■ Activity
From the entries that follow, copy every line with the word "value".

■ Information supplied

(* ===== verification/PyFloat.v ===== *)
(** Python's [float]: the correctly rounded binary64 value of a decimal literal
    and [repr], the shortest decimal that reads back as the same value. *)
From S2P Require Export PyStr.
From Stdlib Require Import NArith ZArith.
From Stdlib Require Export SpecFloat.

Definition prec : Z := 53.
Definition emax : Z := 1024.

Definition spec_float_eqb (x y : spec_float) : bool :=
  match x, y with
  | S754_zero a, S754_zero b | S754_infinity a, S754_infinity b => Bool.eqb a b
  | S754_nan, S754_nan => true
  | S754_finite a m e, S754_finite b n f => Bool.eqb a b && Pos.eqb m n && Z.eqb e f
  | _, _ => false
  end.

(** [float("<m>e<e>")], negated when [neg].  A literal of more than 400 digits
    before the point is infinite and one with more than 400 zeros after it is
    zero: binary64 stays between 10^-324 and 10^309. *)
Definition float_of_dec (neg : bool) (m : N) (e : Z) : spec_float :=
  match m with
  | N0 => S754_zero neg
  | Npos p =>
      let len := Z.of_nat (length (str_of_N m)) in
      if Z.ltb 400 (e + len) then S754_infinity neg
      else if Z.ltb (e + len) (-400) then S754_zero neg
      else if Z.leb 0 e then binary_round prec emax neg (Z.to_pos (Zpos p * 10 ^ e)) 0
      else let '(q, e', l) := SFdiv_core_binary prec emax (Zpos p) 0 (10 ^ (- e)) 0 in
           binary_round_aux prec emax neg q e' l
  end.

(** The value of a finite float as a fraction. *)
Definition frac_of (m : positive) (e : Z) : Z * Z :=
  if Z.leb 0 e then (Zpos m * 2 ^ e, 1)%Z else (Zpos m, 2 ^ (- e))%Z.

(** The [k] with [10 ^ (k - 1) <= num / den < 10 ^ k]. *)
Definition decpt_of (num den : Z) : Z :=
  let k := (Z.of_nat (length (str_of_Z num)) - Z.of_nat (length (str_of_Z den)))%Z in
  let lt_pow (j : Z) := if Z.leb 0 j then Z.ltb num (den * 10 ^ j) else Z.ltb (num * 10 ^ (- j)) den in
  if lt_pow (k - 1)%Z then (k - 1)%Z else if lt_pow k then k else (k + 1)%Z.

(** The [n]-digit decimal [d * 10 ^ (decpt - n)] nearest to the fraction among
    those that read back as [x]. *)
Definition digits_try (x : spec_float) (num den decpt : Z) (n : nat) : option N :=
  let scale := (Z.of_nat n - decpt)%Z in
  let num' := if Z.leb 0 scale then (num * 10 ^ scale)%Z else num in
  let den' := if Z.leb 0 scale then den else (den * 10 ^ (- scale))%Z in
  let lo := (num' / den')%Z in
  let ok d := spec_float_eqb (float_of_dec false (Z.to_N d) (- scale)) x in
  match ok lo, ok (lo + 1)%Z with
  | true, true => Some (Z.to_N (if Z.leb (2 * (num' - lo * den')) den' then lo else lo + 1))
  | true, false => Some (Z.to_N lo)
  | false, true => Some (Z.to_N (lo + 1))
  | false, false => None
  end.

(** Try [n], [n + 1], ... digits; 17 always suffice. *)
Fixpoint shortest (x : spec_float) (num den decpt : Z) (n fuel : nat) : N * nat :=
  match digits_try x num den decpt n, fuel with
  | Some d, _ => (d, n)
  | None, S fuel' => shortest x num den decpt (S n) fuel'
  | None, O => (0%N, n)
  end.

Definition zeros (n : Z) : pystr := replicate (Z.to_nat n) 48%N.

Definition pad2 (s : pystr) : pystr := if Nat.ltb (length s) 2 then 48%N :: s else s.

(** The positional or scientific form of the digits [ds] with the point after
    the first [decpt] of them. *)
Definition format_digits (ds : pystr) (decpt : Z) : pystr :=
  let n := Z.of_nat (length ds) in
  if Z.ltb (-4) decpt && Z.leb decpt 16 then
    if Z.leb decpt 0 then #"0." ++ zeros (- decpt) ++ ds
    else if Z.leb n decpt then ds ++ zeros (decpt - n) ++ #".0"
    else take (Z.to_nat decpt) ds ++ #"." ++ drop (Z.to_nat decpt) ds
  else
    let e := (decpt - 1)%Z in
    (match ds with c :: ((_ :: _) as r) => c :: 46%N :: r | _ => ds end)
    ++ #"e" ++ (if Z.ltb e 0 then #"-" else #"+") ++ pad2 (str_of_Z (Z.abs e)).

(** [repr(x)] *)
Definition float_repr (x : spec_float) : pystr :=
  match x with
  | S754_zero false => #"0.0"
  | S754_zero true => #"-0.0"
  | S754_infinity false => #"inf"
  | S754_infinity true => #"-inf"
  | S754_nan => #"nan"
  | S754_finite s m e =>
      let '(num, den) := frac_of m e in
      let decpt := decpt_of num den in
      let '(d, n) := shortest (S754_finite false m e) num den decpt 1 16 in
      let ds := str_of_N d in
      let ds' := rstrip_by (N.eqb 48) ds in
      (if s then #"-" else #"")
      ++ format_digits ds' (decpt + Z.of_nat (length ds) - Z.of_nat n)
  end.

(** [bool(x)] *)
Definition float_truthy (x : spec_float) : bool :=
  match x with S754_zero _ => false | _ => true end.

■ The answer
(** Python's [float]: the correctly rounded binary64 value of a decimal literal
    and [repr], the shortest decimal that reads back as the same value. *)
(** The value of a finite float as a fraction. *)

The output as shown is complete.